The 2022 Andalucía Challenger (branded as the 2022 AnyTech365 Andalucía Open for sponsorship reasons) was a professional clay court tennis tournament that took place from 28 March to 3 April 2022 at the Club de Tenis Puente Romano in Marbella, Spain. It was the fifth edition of the men's event and part of the 2022 ATP Challenger Tour. It was also the first edition of the women's event and a part of the 2022 WTA 125 calendar.

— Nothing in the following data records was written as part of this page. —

(* ===== verification/Prelude.v ===== *)
(** * A model and correctness proof of libottery

    libottery is a userspace cryptographic random number generator in C. It
    seeds a ChaCha-based generator from the operating system and the CPU, gives
    out bytes and integers from a buffer of keystream, replaces its key after
    every buffer, reseeds itself after a fork, and refuses to work on a state
    that was not initialized. This library models every function of src/ under
    its source name, over parameters for the system calls and instructions they
    use, and proves what each part promises to the next, up to the three public
    headers and the threads that call them.

    ** The parts and how they interact

    A call of the public API ([ottery_rand_bytes], [ottery_st_rand_uint32], ...)
    goes through these layers; each is one file here.

    - Public.v (src/ottery.h, src/ottery_st.h, src/ottery_nolock.h): the
      prototypes of the three headers as one record of operations ([prng_ops]),
      the promises of their comments as a class of laws ([PrngLaws]), and the
      three headers as its instances. Configure.v (the prototypes of
      src/ottery_common.h): a client that configures a generator and then makes it.
    - Threads.v: several threads calling one state. A call of ottery_st.h is cut
      into its check, [LOCK], the steps made under the lock and [UNLOCK]
      ([ask_phases] puts it together again); a system is a pool of threads, the
      shared state and the process; a schedule is a list of thread numbers.
      ThreadsOs.v adds the call with a null seed, whose steps before the lock run
      the entropy sources and store their state ([gather], [store];
      [os_seed_phases] puts the call together again), and a world that changes
      between steps. ThreadsGlobal.v has the calls of ottery.h, which begin by
      reading a flag and, where it is clear, initializing the state
      ([CHECK_INIT_body]): two more steps, outside the lock ([gturn];
      [ask_global] puts the call together again).
    - Global.v (src/ottery_global.c): the process-wide state and its lazy
      initialization ([CHECK_INIT]). It calls the state API.
    - Api.v (the second half of src/ottery.c): initialization, reseeding, adding
      seed, the checks before output (magic number, process id, lock), locked
      and lock-free output, ranges, wiping, fatal errors. It calls the entropy
      layer for seed and the generator core for output.
    - Config.v (the first part of src/ottery.c, ottery_common.h): configuration,
      the PRF table and the choice from it, build flags, version and sizes.
    - Entropy.v (src/ottery_entropy.c and the four files it includes): the
      entropy sources and the loop that combines them. CpuInfo.v
      (src/ottery_cpuinfo.c): the cpuid instruction as each compiler is told to
      execute it, and CPU capabilities.
    - Os.v: what lies outside the repository, as parameters: [Class OS], the
      system calls, cpuid, rdrand and the lock constructors, over an abstract
      world, with [Class OSLaws] for the documented behaviour the code relies on
      ([read] returns at most what was asked for and stores as many bytes as it
      says; a successful CryptGenRandom fills its buffer); [Class Platform], the
      preprocessor facts of a target; the lock macros of src/ottery-threading.h;
      and the monad [M] of the stateful functions.
    - Spec.v (doc/specification.txt): two generators over a key and a buffer. The
      document's is the text as it stands ([doc_tiny], [doc_big], [doc_add], ...);
      the other, here called the abstract generator, is what the code computes
      ([tiny], [big], [add], ...), and differs from the document in when it stirs
      and in how it divides a big request.
    - Prng.v (the generator core of src/ottery.c): block generation, rekeying,
      buffered, bulk and integer output, seed mixing, clearing.
    - Internal.v (src/ottery-internal.h, src/ottery_common.h): structures,
      constants, build options, and the interface [PrfSpec]/[PrfSizes] between
      the core and a pseudorandom function. ChaChaPrf.v: what every PRF of the
      table also is, ChaCha of some rounds in calls of some blocks ([ChaChaPrf]).
    - ChaChaMerged.v (src/chacha_merged.c) and ChaChaKrovetz.v
      (src/chacha_krovetz.c): the two ChaCha implementations, the second for
      SSE2, SSSE3 and Neon and for both compilers. Both are instances of the PRF
      interface, so that every theorem about the core holds for each PRF of the
      table. Ecrypt.v (src/chacha_merged_ecrypt.h): the forms of the word access
      macros for the byte orders, which agree. ChaChaRef.v: the plain ChaCha of test/make_test_vectors.py, the
      reference both are compared with.
    - TestVectors.v (test/streams.c, test/test_vectors.c, make_test_vectors.py):
      the program that prints test vectors and the script its output is compared
      with. HsChaCha.v and HsOttery.v (test/hs/ChaCha.hs, test/hs/Ottery.hs): the
      repository's Haskell model of the specification. TestSpec.v
      (test/test_spec.c, test/hs/test_ottery.hs): the two programs that the
      specification test compares. TestEgd.v (test/fake_egd.c, test/test_egd.c):
      a server of the entropy-gathering protocol and a client of the library.
      CString.v and DumpBytes.v (test/dump_bytes.c): the program that feeds a
      statistics suite, a client of both the state and the global functions.
    - Tinytest.v (test/tinytest.c and its headers): the driver that the test
      programs run under: it selects tests by name, runs them in the process or in
      a forked child, and counts. A test is code on the memory of its process
      and the world, which tells the driver of failures and finishes, dies or never
      ends ([fate]); a driver that waits for the report of a test that never ends
      never ends itself. TestDeep.v
      (test/test_deep.c): the deep tests over the wrappers of test/st_wrappers.h;
      TestMain.v: their program, and doc/tinytest/tinytest_demo.c. TestShallow.v
      (test/test_shallow.c): the shallow tests, less those of random bytes, and
      their program. UnixMachine.v: what the tests take for granted of a machine, as
      a class of laws, and the error codes that follow; ThreadsGlobal.v uses it too. Keeps.v: a property of the
      world that every primitive preserves is preserved by seeding.
    - Words.v and Memory.v: 8, 16, 32 and 64-bit unsigned integers as [Z] with
      their wrap-around written out, bytes, little-endian integers; byte buffers
      with checked reads and writes.

    ** Conventions

    A C function that takes a pointer to a structure takes its contents and
    returns the new contents; an output pointer is a buffer and an offset. In the
    core and the PRFs a result is an [option]: [None] is an access outside an
    object, a failed assertion or a call of a null function pointer. In the
    functions that reach the operating system a result is an [outcome]: [Ret],
    [Aborted] (the fatal error path without a handler), [Undefined], and
    [NoFuel] for a loop cut short. (In the test driver, [None] is a chain of aliases
    deeper than the stack, or a selection that names no test.) So a theorem that gives a [Some] or a [Ret]
    says that the code is free of these errors as well as what it computes. The
    [#ifdef] choices are class parameters ([BuildConfig], [Platform]): a theorem
    holds for every build unless it says otherwise. [unsigned] has 32 bits and
    [size_t] 64, and the machine is little-endian.

    ** What is proved

    - Refine.v relates a concrete state to the abstract generator of Spec.v and
      proves that every core operation simulates its abstract counterpart, for any
      PRF behind the interface. Session.v draws the consequences: a whole session of
      requests gives the answers of the abstract generator, and those of the
      document's as long as a check on the lengths of the requests and of the buffer
      ([doc_fits_all]) finds none on which the two part; exactly which bytes of the
      caller's buffer change; what is cleared of yielded bytes in the state and what
      remains; that mixing in seed loses nothing of the state or of the seed.
    - ChaChaMerged.v, ChaChaKrovetz.v: both ciphers compute the reference blocks
      on every target; the two give the same stream; where it repeats. The key and
      nonce words of a cipher's state write back as the bytes they were read from.
    - Entropy.v, EntropyProps.v: every source returns, writes only its part of the
      buffer, and on success has filled it with bytes obtained from the operating
      system or the CPU in this call ([os_bytes]): read from the caller's descriptor
      or from the file of the configured name, once its type and inode have passed
      the checks on a device ([device_passes]), or from the configured socket;
      [ottery_get_entropy_] yields the concatenation of what its sources gave one
      after the other ([gathers]), from at least one strong source and at most one
      per domain; partial reads; which descriptors are closed.
    - Config.v's choice of PRF and flags: ConfigProps.v.
    - ApiRefine.v, ApiProps.v: initialization ends in a ready state or a clean
      failure; a ready state answers as the abstract generator, locked or not,
      and leaves its lock free; a forked child reseeds before output; uninitialized
      and wiped states are refused; ranges are exact, terminate, and are as
      uniform as a division can make them; seed is cleared from the stack buffers
      of the seeding functions ([reseed_frame] and [add_seed_frame] return these
      buffers beside the results of the functions).
    - Safety.v: the state API as a transition system. Every state reachable by
      permitted calls, forks and changes of the world has its lock free and is
      either refused by its magic number or a full generator; no permitted call
      on one has undefined behaviour, and only a range call can fail to return.
    - GlobalProps.v: first use, failure and wiping of the global state.
    - Public.v: initialization, any sequence of calls, and destruction, through any
      of the three headers, behave as the abstract generator; the first global
      call. Configure.v: any sequence of configuration calls leaves the last
      setting of each kind, and a generator made with it is seeded without the
      disabled sources and with a strong one.
    - ThreadsInv.v, ThreadsProps.v: under every schedule at most one thread is
      inside the lock, the replies are those of the same calls made one after the
      other in the order in which they completed, threads of one process share
      the abstract stream without overlap, and every thread finishes; a place
      where the code's locking does not cover what it shares. ThreadsGlobal.v: any
      two threads that first call the global functions before the state is
      initialized can be inside its lock together; those that start later cannot.
      ThreadsOsInv.v,
      ThreadsOsProps.v: the same, as one abstract generator to which each null
      seed adds what its sources gave, when threads also add fresh entropy and the
      world changes under them; no step is undefined or aborts.
    - TestVectors.v: whichever implementations it is asked for, the C program
      prints what the script prints. HsOttery.v: the Haskell model answers
      sessions as the abstract generator, except where a check on lengths finds
      one of its two differences (it leaves an empty buffer empty, and it answers
      large requests as the document does); the number of rounds it is asked for
      makes no difference to it. TestSpec.v: run on the seed file, with whatever
      implementation initialization chooses, the C program prints what the
      Haskell program prints for its number of blocks in a call. TestEgd.v: over a
      connection that carries bytes, whole or in pieces, the client obtains the
      server's bytes or the right error, for every length and every bug the server
      can be told to have. DumpBytesProps.v: which arguments choose which
      strategy of dump_bytes and which end it, that what it writes is what the
      strategy reads from the abstract generator's stream, and which of its options
      do not do what they are for.
    - TinytestProps.v: which tests a command line selects, in terms of their full
      names and flags ([orders], [named], [obey], [selection]); the driver runs these
      and no others, in order; its counts and status are the verdicts of the tests'
      events; children do not influence each other through memory, and a dead child
      is a failure; when it ends, and when it does not. TestMain.v: the program of
      the deep tests passes, in every build and for every selection, and so does the
      demonstration on a working system.
      TestShallowProps.v: the shallow tests pass on every Unix machine, in every
      build.
    - TestPrf.v and TestOs.v are concrete instances (the test PRF of
      test/test_deep.c, a deterministic operating system) on which the theorems
      are instantiated.

    ** Loops and fuel

    The block loops are structural on their number of turns. The loops over a
    length take that length as fuel and are proved never to run out
    ([rand_bytes_whole_blocks] gets one turn more than there are whole blocks,
    [add_seed_loop], [read_n_bytes_loop] and [rdrand_loop] get one turn per byte,
    each turn consuming at least one). The one loop without a bound is that of
    [ottery_st_rand_range]: it repeats while a random draw is too large. It takes
    its fuel from the caller, and the theorems say that it returns as soon as the
    fuel covers the draws the abstract generator rejects. The steps a thread
    makes in one call are bounded by [call_steps] ([tcall_steps] with null
    seeds), and no schedule without range calls is longer than their sum. The
    loops of the test programs over bytes still to generate or to add take their
    number as fuel ([stream_loop], [HsOttery.addSeed_]). dump_bytes runs for ever:
    [dump_main] makes as many turns of its loop as it is told; a turn's inner loop
    gets a turn per byte of the buffer, which is enough, and its loops that reject
    draws take their fuel from the caller like the range functions. The driver's
    aliases may name aliases; [process_test_option] follows them to a given depth,
    the stack, and [tinytest_main_ends] says which depth is enough and when none is.

    ** Not modelled

    The step of a thread is one call of the core, of a check, of the entropy
    sources, or the store of their state: what happens inside it is not
    interleaved. For the steps inside the lock exclusion justifies this; for the
    sources and the store, which a null seed makes outside it, it is an
    assumption. Null seeds and forks are not combined: Threads.v has the fork
    check of every call in full, ThreadsOs.v follows a schedule as long as the
    process keeps its id. Also left out: the failure of [alloca]; what a compiler
    does with the volatile pointer to [memset]; the AltiVec branch, which the
    source refuses to compile; of the shallow tests, those that look at random
    bytes, and so pass with a probability; the clearing test, which looks at memory
    of a function that has returned; of the driver, its branch for Windows, the
    text of failed checks, a pipe that cannot be made or read; the benchmarks; and
    the build system. *)
From Stdlib Require Export ZArith Lia.
From Stdlib Require Export Strings.Byte.
From stdpp Require Export base list option strings.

==Men's singles main-draw entrants==
===Seeds===

| Country | Player | Rank^{1} | Seed |
|---|---|---|---|
| AUT | Dominic Thiem | 50 | 1 |
| SVK | Alex Molčan | 65 | 2 |
| ESP | Pablo Andújar | 67 | 3 |
| CZE | Jiří Veselý | 77 | 4 |
| ESP | Roberto Carballés Baena | 79 | 5 |
| ESP | Jaume Munar | 89 | 6 |
| ITA | Marco Cecchinato | 93 | 7 |
| ESP | Carlos Taberner | 94 | 8 |

- ^{1} Rankings are as of 21 March 2022.

===Other entrants===
The following players received wildcards into the singles main draw:
- ESP Carlos Gimeno Valero
- AUT Dominic Thiem
- SUI Stan Wawrinka It was announced at the press conference that Stan Wawrinka, the former world number 3, would participate in ATP Challenger 125 in Puente Romano in Marbella. He achieved almost every possible milestone in professional tennis. Stan Wawrinka won three Grand Slam titles, 16 ATP titles and an Olympic gold in Beijing with Roger Federer in the men's doubles category.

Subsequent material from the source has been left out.